§ **AVAILABLE DATA**
(** C2 (last-writer-wins, overwrite in place): after any operations ending
    with [put(k, v)], a [get] of a key equal to [k] returns [v]; and when
    [put(k, v)] meets a payload [x] at address [p] with an equal key, that
    payload keeps its address, key and link and takes the new value and
    kind [Put], every other payload is unchanged, and the new payload
    object (at the address [brk s] that [payload_create] returned) is
    released, its key and the old value going to the destructors. *)
Theorem C2_last_writer_wins (o : bftree_opts) (ops : list op)
    (k k' : option K) (v : option V) (fuel : nat) :
  0 < BFTREE_DEFAULT_CONTAINER →
  total_order (key_compare o) →
  key_compare o k' k = 0 →
  (length (ops ++ [OpPut k v]) < fuel)%nat →
  (∃ s, run fuel o (ops ++ [OpPut k v]) = Ret tt s
        ∧ bftree_get fuel k' s = Ret v s)
  ∧ (∃ s, run fuel o ops = Ret tt s
        ∧ ∀ p x, payload_heap s !! p = Some x →
                 key_compare o k (key x) = 0 →
          ∃ s', bftree_put fuel k v s = Ret BF_OK s'
            ∧ payload_heap s' !! p = Some (mk_payload (key x) v Put (next x))
            ∧ (∀ q, q ≠ p → payload_heap s' !! q = payload_heap s !! q)
            ∧ payload_heap s' !! brk s = None
            ∧ key_destroyed s' = key_destroyed s ++ destroyed_keys o k
            ∧ val_destroyed s' = val_destroyed s ++ destroyed_vals o (val x)).
Proof.
  intros HD Hcmp Heq Hfuel. rewrite length_app in Hfuel. cbn [length] in Hfuel. split.
  - destruct (run_shape o (ops ++ [OpPut k v]) fuel HD Hcmp) as (s & l & Hrun & Hs & Hc & Hlen & _).
    { rewrite length_app. simpl. lia. }
    rewrite length_app in Hlen. cbn [length] in Hlen.
    exists s. split; [done|].
    rewrite (get_shape o s l) by (done || lia). f_equal.
    rewrite Hc, apply_ops_app, apply_ops_cons. cbn [apply_op]. unfold model_get.
    destruct (model_find_insert_same _ Hcmp (k, v, Put)
                (apply_ops (key_compare o) ops []) k' Heq) as (y & Hy & Hv & Ht).
    change (apply_ops (key_compare o) [] ?m) with m.
    rewrite Hy, Ht. done.
  - destruct (run_shape o ops fuel HD Hcmp ltac:(lia)) as (s & l & Hrun & Hs & Hc & Hlen & _).
    exists s. split; [done|]. intros p x Hp Hk.
    destruct (shape_heap _ _ _ Hs) as (Hheap & Hnd & Hsort).
    rewrite Hheap in Hp. apply elem_of_list_to_map_2 in Hp.
    rewrite bftree_put_write.
    destruct (write_shape o s l fuel k v Put HD Hcmp Hs ltac:(lia)) as (s' & l' & Hput & Hs' & Hres).
    destruct (write_result_replaces _ _ _ _ _ _ _ _ _ _ Hcmp Hsort Hres Hp Hk)
      as (l1 & l2 & Hl & Hl' & Hkd & Hvd & Hfree).
    destruct (shape_heap _ _ _ Hs') as (Hheap' & Hnd' & _).
    exists s'. split; [done|]. rewrite Hheap', Hheap.
    split_and!; try done.
    + apply elem_of_list_to_map_1; [done|]. rewrite Hl'. set_solver.
    + intros q Hq. rewrite Hl', Hl.
      rewrite <- (list_to_map_update l1 l2 p x) by (by rewrite <- Hl).
      by rewrite lookup_insert_ne.
    + by rewrite <- Hheap'.
Qed.


(** A lookup that meets an equal key of kind [Del] answers NULL at once,
    whatever the container's child is. *)
Lemma container_get_del (s : mem) (fuel : nat) (node_p : ptr) (idx : Z)
    (k : option K) t n cp c p x :
  tree_obj s = Some t →
  node_heap s !! node_p = Some n →
  0 <= idx < container_size n →
  containers n !! Z.to_nat idx = Some cp →
  container_heap s !! cp = Some c →
  get_payload fuel (key_compare (opts t)) (payload_first c) k s = Ret (p, true) s →
  payload_heap s !! p = Some x →
  type x = Del →
  container_get (S fuel) node_p idx k s = Ret NULL s.
Proof.
  intros Ht Hn Hidx Hcp Hc Hget Hp Hx.
  rewrite container_get_unfold.
  rewrite (bind_Ret _ _ s n s) by (by apply load_node_Some).
  replace (container_size n <=? idx) with false by lia.
  rewrite (bind_Ret _ _ s t s) by (by apply load_tree_Some).
  rewrite (array_get_Some _ _ cp) by (done || lia).
  rewrite (bind_Ret _ _ s cp s) by done.
  rewrite (bind_Ret _ _ s c s) by (by apply load_container_Some).
  rewrite (bind_Ret _ _ s _ s Hget). cbn [fst snd].
  rewrite (bind_Ret _ _ s x s) by (by apply load_payload_Some).
  rewrite Hx. done.
Qed.

(** C3 (delete masking): after any operations [ops1], then [del(k)], then
    operations [ops2] none of which is a [put] of a key equal to [k], a
    [get] of any key equal to [k] returns null.  In particular, in any
    store, [container_get] on a container whose chain holds an equal key of
    kind [Del] returns NULL without looking at the container's child, and
    [bftree_get] then returns null. *)
Theorem C3_delete_masking (o : bftree_opts) (ops1 ops2 : list op)
    (k k' : option K) (fuel : nat) :
  0 < BFTREE_DEFAULT_CONTAINER →
  total_order (key_compare o) →
  key_compare o k' k = 0 →
  no_put_to (key_compare o) k ops2 →
  (length (ops1 ++ OpDel k :: ops2) < fuel)%nat →
  (∃ s, run fuel o (ops1 ++ OpDel k :: ops2) = Ret tt s
        ∧ bftree_get fuel k' s = Ret None s)
  ∧ (∀ (s : mem) (f : nat) (node_p : ptr) (idx : Z) (q : option K) t n cp c p x,
        tree_obj s = Some t →
        node_heap s !! node_p = Some n →
        0 <= idx < container_size n →
        containers n !! Z.to_nat idx = Some cp →
        container_heap s !! cp = Some c →
        get_payload f (key_compare (opts t)) (payload_first c) q s = Ret (p, true) s →
        payload_heap s !! p = Some x →
        type x = Del →
        container_get (S f) node_p idx q s = Ret NULL s).
Proof.
  intros HD Hcmp Heq Hops2 Hfuel. split.
  - destruct (run_shape o _ fuel HD Hcmp Hfuel) as (s & l & Hrun & Hs & Hc & Hlen & _).
    exists s. split; [done|].
    rewrite (get_shape o s l) by (done || lia). f_equal.
    rewrite Hc, apply_ops_app, apply_ops_cons. cbn [apply_op]. unfold model_get.
    destruct (model_find_masked _ Hcmp k k' ops2
                (model_insert (key_compare o) (k, None, Del)
                   (apply_ops (key_compare o) ops1 [])) Heq Hops2) as (y & -> & ->); [|done].
    destruct (model_find_insert_same _ Hcmp (k, None, Del)
                (apply_ops (key_compare o) ops1 []) k' Heq) as (y & Hy & _ & Ht).
    by exists y.
  - intros. by eapply container_get_del.
Qed.

(** ** Structural invariants, read from the store *)

(** [chain_cells s p l]: from [p], the store links exactly the cells of [l]
    in this order, up to NULL. *)
Fixpoint chain_cells (s : mem) (p : ptr) (l : list (ptr * payload)) : Prop :=
  match l with
  | [] => p = NULL
  | ax :: l' =>
    p = ax.1 ∧ p ≠ NULL ∧ payload_heap s !! p = Some ax.2
    ∧ chain_cells s (next ax.2) l'
  end.

(** Nodes reachable from the root through child pointers. *)
Inductive reachable (s : mem) : ptr → Prop :=
  | reach_root t : tree_obj s = Some t → reachable s (root t)
  | reach_child p n cp c :
      reachable s p →
      node_heap s !! p = Some n →
      cp ∈ containers n →
      container_heap s !! cp = Some c →
      child c ≠ NULL →
      reachable s (child c).

(** N1: adjacent containers are strictly ordered by their separator keys. *)
Definition N1 (cmp : key_compare_func) (s : mem) (n : node) : Prop :=
  ∀ i c1 c2 k1 k2,
    containers n !! i = Some c1 → containers n !! S i = Some c2 →
    sep_of s c1 k1 → sep_of s c2 k2 → cmp k1 k2 < 0.

(** P1: the chain of a container is strictly increasing by key. *)
Definition P1 (cmp : key_compare_func) (s : mem) (c : container) : Prop :=
  ∃ l, chain_cells s (payload_first c) l ∧ sorted cmp (contents l).

(** P2: a container holds at least one payload. *)
Definition P2 (s : mem) (c : container) : Prop :=
  payload_first c ≠ NULL ∧ is_Some (payload_heap s !! payload_first c).

Lemma chain_cells_of_list (s : mem) l :
  NoDup l.*1 → lseg l NULL →
  (∀ p y, (p, y) ∈ l → payload_heap s !! p = Some y) →
  chain_cells s (head_or l NULL) l.
Proof.
  induction l as [|[a x] l IH]; intros Hnd Hseg Hin; [done|].
  destruct Hseg as (Ha & Hnext & Hseg). cbn [fst snd] in *.
  rewrite fmap_cons in Hnd. apply NoDup_cons in Hnd as [_ Hnd].
  cbn [chain_cells head_or fst snd]. split_and!; [done|done|apply Hin; left|].
  rewrite Hnext. apply IH; [done|done|]. intros p y Hp. apply Hin. by right.
Qed.


Lemma validate_chain_loop_ok cmp l : ∀ fuel pa px s,
  payload_heap s !! pa = Some px →
  (∀ p y, (p, y) ∈ l → payload_heap s !! p = Some y) →
  lseg l NULL →
  sorted cmp (content px :: contents l) →
  (length l ≤ fuel)%nat →
  validate_chain_loop fuel cmp pa (head_or l NULL) s = Ret tt s.
Proof.
  induction l as [|[a x] l IH]; intros fuel pa px s Hpa Hin Hseg Hsort Hfuel.
  - by destruct fuel.
  - destruct Hseg as (Ha & Hnext & Hseg). cbn [fst snd] in Ha, Hnext.
    destruct fuel as [|f]; [simpl in Hfuel; lia|].
    cbn [validate_chain_loop head_or fst].
    replace (is_null a) with false by (symmetry; by apply N.eqb_neq).
    rewrite (bind_Ret _ _ s px s) by (by apply load_payload_Some).
    rewrite (bind_Ret _ _ s x s) by (apply load_payload_Some, Hin; left).
    apply StronglySorted_inv in Hsort as [Hsort Hall].
    cbn [contents map] in Hall. apply Forall_cons in Hall as [Hlt _].
    unfold key_lt in Hlt. change (key_compare_func) in cmp.
    change (cmp (key px) (key x) < 0) in Hlt.
    replace (cmp (key px) (key x) <? 0) with true by lia.
    rewrite Hnext. apply (IH f a x); [apply Hin; left| |done|done|simpl in Hfuel; lia].
    intros p y Hp. apply Hin. by right.
Qed.

(** What a leaf-root store looks like, in terms of the store alone. *)
Lemma shape_facts o s l fuel :
  shape o s l →
  (length l ≤ fuel)%nat →
  ∃ t n, tree_obj s = Some t ∧ height t = 1 ∧ is_migrated t = 0 ∧ opts t = o
    ∧ node_heap s !! root t = Some n
    ∧ (∀ p, reachable s p → p = root t)
    ∧ handler_calls s = []
    ∧ validate_containers fuel (root t) (key_compare o) s = Ret tt s
    ∧ match containers n with
      | [] => payload_heap s = ∅ ∧ l = []
      | cp :: rest =>
        rest = [] ∧ l ≠ []
        ∧ ∃ c, container_heap s !! cp = Some c ∧ child c = NULL
               ∧ chain_cells s (payload_first c) l
               ∧ (∀ p, is_Some (payload_heap s !! p) ↔ p ∈ l.*1)
               ∧ sorted (key_compare o) (contents l)
      end.
Proof.
  intros Hs Hfuel. destruct Hs as [r dc pc b kd vd Hb|r c dc pc b kd vd l Hne [Hnd Hseg Hsort Hbelow]].
  - eexists _, _. split_and!; try reflexivity.
    + mproj. apply lookup_singleton_eq.
    + intros p Hp. induction Hp as [t Ht|p n cp c Hp IH Hn Hcp Hc Hchild].
      * cbn [tree_obj] in Ht. by injection Ht as <-.
      * cbn [container_heap] in Hc. by rewrite lookup_empty in Hc.
    + unfold validate_containers. mrun. cbn [validate_containers_loop]. mrun. done.
    + done.
  - assert (Hin : ∀ p y, (p, y) ∈ l → (list_to_map l : gmap N payload) !! p = Some y).
    { intros p y. by apply elem_of_list_to_map_1. }
    eexists _, _. split_and!; try reflexivity.
    + mproj. apply lookup_singleton_eq.
    + intros p Hp. induction Hp as [t Ht|p n cp cc Hp IH Hn Hcp Hc Hchild].
      * cbn [tree_obj] in Ht. by injection Ht as <-.
      * cbn [container_heap] in Hc. apply lookup_singleton_Some in Hc as [_ <-].
        by cbn [child] in Hchild.
    + destruct l as [|[a0 x0] l0] eqn:Hl; [done|].
      destruct Hseg as (Ha0 & Hnext & Hseg). cbn [fst snd] in Ha0, Hnext.
      unfold validate_containers. mrun. cbn [validate_containers_loop length]. mrun.
      cbn [head_or fst snd list_to_map foldr]. mlookup. cbn [snd].
      rewrite Hnext.
      rewrite (validate_chain_loop_ok (key_compare o) l0 fuel a0 x0);
        [|mproj; by mlookup| |done|done|simpl in Hfuel; lia].
      * mrun. done.
      * intros p y Hp. mproj. apply (Hin p y). by right.
    + cbn [containers]. split_and!; [done|done|].
      eexists. split_and!; [mproj; apply lookup_singleton_eq|done| | |done].
      * cbn [payload_first]. apply chain_cells_of_list; [done|done|]. done.
      * intros p. cbn [payload_heap]. rewrite <- elem_of_dom, dom_list_to_map_L.
        rewrite elem_of_list_to_set. done.
Qed.

(** C6 (invariants N1, P1, P2): after any sequence of operations on a
    fresh tree, every node reachable from the root has its adjacent
    containers strictly ordered by separator key, every one of its
    containers has a strictly increasing chain and at least one payload;
    and the assertions of [validate_containers] hold at the root. *)
Theorem C6_structural_invariants (o : bftree_opts) (ops : list op) (fuel : nat) :
  0 < BFTREE_DEFAULT_CONTAINER →
  total_order (key_compare o) →
  (length ops < fuel)%nat →
  ∃ s t, run fuel o ops = Ret tt s
    ∧ tree_obj s = Some t
    ∧ (∀ node_p, reachable s node_p →
         ∃ n, node_heap s !! node_p = Some n
              ∧ N1 (key_compare o) s n
              ∧ ∀ cp, cp ∈ containers n →
                  ∃ c, container_heap s !! cp = Some c
                       ∧ P1 (key_compare o) s c ∧ P2 s c)
    ∧ validate_containers fuel (root t) (key_compare o) s = Ret tt s.
Proof.
  intros HD Hcmp Hfuel.
  destruct (run_shape o ops fuel HD Hcmp Hfuel) as (s & l & Hrun & Hs & _ & Hlen & _).
  destruct (shape_facts o s l fuel Hs ltac:(lia))
    as (t & n & Ht & _ & _ & _ & Hn & Hreach & _ & Hval & Hcont).
  exists s, t. split_and!; [done|done| |done].
  intros node_p Hp. rewrite (Hreach _ Hp). exists n. split; [done|].
  destruct (containers n) as [|cp rest] eqn:Hcs.
  - split.
    + intros i c1 c2 k1 k2 H1. rewrite Hcs in H1. done.
    + intros cp Hcp. by apply elem_of_nil in Hcp.
  - destruct Hcont as (-> & Hne & c & Hc & Hchild & Hchain & Hdom & Hsort). split.
    + intros i c1 c2 k1 k2 H1 H2. rewrite Hcs in H2. done.
    + intros cp' Hcp'. apply list_elem_of_singleton in Hcp' as ->.
      exists c. split_and!; [done|by exists l|].
      destruct l as [|[a x] l']; [done|].
      destruct Hchain as (_ & Ha & Hx & _). split; [exact Ha|by eexists].
Qed.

§ **EXERCISE OBJECTIVE**
Set the lines down exactly, from the first line of the records to the line where "object (at the" appears, with both ends kept.

§ **TASK ANSWER**
(** C2 (last-writer-wins, overwrite in place): after any operations ending
    with [put(k, v)], a [get] of a key equal to [k] returns [v]; and when
    [put(k, v)] meets a payload [x] at address [p] with an equal key, that
    payload keeps its address, key and link and takes the new value and
    kind [Put], every other payload is unchanged, and the new payload
    object (at the address [brk s] that [payload_create] returned) is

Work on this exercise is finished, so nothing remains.